What I am indicating is that it is FACILE for you to just merely throw out what Australia has done since 1983, and then retreat.
EVERY recommendation that we make for our country MUST at the minimum be towards
(1) putting more of our people to work,
(2) increasing our per capita productivity,
(3) decreasing our import dependency,
(4) increasing our export earnings,
(5) curbing our government expenditures relative to revenues, and
(6) increasing our tax earnings relative to GDP.
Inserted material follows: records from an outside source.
Lemma visit_good k : m_spc σ c i = SVisit k → (k < Z.to_nat NPROC)%nat →
  good (r ← ons (scheduler_visit i c k); match r with
        | None => modify (set_spc i c (SVisit (S k)))
        | Some p => t ← ons (thread_of p); modify (set_spc i c (SSwitch k));; modify (set_cur i t)
        end) σ.
Proof.
  intros Hspc Hk. pose proof (m_curok _ HI i Hi) as Hok. unfold cur_ok in Hok. rewrite Hcur, Hspc in Hok. destruct Hok as [Hsc Hcs].
  destruct (sched_facts σ HI i Hi c Hcs) as (u & l & Eu & Eu' & _ & Hin & Ht & El & _).
  destruct (table_lookup (m_sys σ) c k Ht Hk) as [x Ex]. apply good_ons. destruct (locked l) eqn:Hl.
  { unfold scheduler_visit, mbind at 1, M_bind at 1. by rewrite (acquire_sched_held i _ _ l Hin El Hl). }
  destruct (decide (p_state x = RUNNABLE)) as [Hx|Hx].
  2:{ rewrite (scheduler_visit_skip i _ c k l x Hin El Hl Ex Hx).
      apply (sched_move_minv σ HI i Hi c (set_ptl c (freed l) (m_sys σ)) (SVisit (S k))); try done; simpl.
      - intros d. apply stat_ptl.
      - intros q. apply lookup_proc_ptl.
      - by apply (m_in _ HI).
      - intros d l'. rewrite ptl_set, (owner_loop k Hspc). case_decide as Hd; [subst d; rewrite El; simpl|]; intros [= <-] || intros El'.
        + exists l. split; [done|]. right. right. by rewrite Hl.
        + exists l'. split; [done|]. right. by right. }
  destruct (scheduler_visit_dispatch i _ c k l u x Hin El Hl Eu Ex Hx) as (g & Hg1 & Hg2 & _ & ->).
  set (s' := alter_cpu i g _).
  assert (lookup_proc s' (c, k) = Some (with_state RUNNING x)) as Ex'.
  { unfold s'. by rewrite lookup_proc_cpu, lookup_proc_alter, decide_True, lookup_proc_ptl, Ex. }
  assert (kind (m_sys σ) (c, k) = Some (p_is_scheduler x, p_cont x)) as Hkd by (unfold kind; by rewrite Ex).
  assert (∃ t, thread_of (c, k) s' = Ok t s' ∧
    match (p_is_scheduler x, p_cont x) with (true, Some d) => t = Sch d | (true, None) => False | (false, _) => t = Pr (c, k) end) as (t & Et & Ht').
  { unfold thread_of. erewrite bind_Ok by (by apply get_proc_Ok). cbn [with_state p_is_scheduler p_cont].
    destruct (p_is_scheduler x) eqn:E; [|by eexists]. destruct (w_kind _ (m_w _ HI) _ _ Hkd) as (d & h & -> & _). eexists. by split. }
  apply good_ons. cbn [m_sys set_sys]. rewrite Et.
  apply (dispatch_minv σ HI i Hi c k s' t l x (g u) (p_is_scheduler x, p_cont x)); try done.
  - intros d. unfold s'. by rewrite stat_cpu, stat_alter, stat_ptl.
  - intros q. unfold s'. rewrite kind_cpu, kind_alter by done. apply kind_ptl.
  - intros q. unfold s'. by rewrite lookup_proc_cpu, lookup_proc_alter, lookup_proc_ptl.
  - intros j Hj. unfold s'. by rewrite cpu_alter, decide_False.
  - unfold s'. by rewrite cpu_alter, decide_True, cpu_alter_proc, cpu_ptl, Eu.
  - by rewrite Hg1.
  - intros d. unfold s'. rewrite ptl_cpu, ptl_alter, ptl_set. case_decide as Hd; [|done]. subst d. by rewrite El.
Qed.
Any other tasks are just time-wasting.
And there you have it.
Bolaji Aluko
On Fri, Mar 31, 2017 at 12:55 PM, 'Joe Attueyi' via AfricanWorldForum <africanworldforum@googlegroups.com > wrote:--"....It was very different almost 30 years ago. Australia was a basket case, with Singapore Prime Minister Lee Kuan Yew warning it risked becoming "the poor white trash of Asia."A 17-year stretch of reform driven by Labor titans Bob Hawke and Paul Keating ensued. Starting with the currency's free float in 1983, it included financial deregulation, tax reform, slashing tariffs, ending centralized wage fixing and creating a private pension system. When Labor lost office in 1996, Liberal leader John Howard took up the cudgels, making the RBA officially independent, returning the budget to surplus and liberalizing labor laws. The introduction of a goods and services tax in 2000 was the last major successful reform. ..."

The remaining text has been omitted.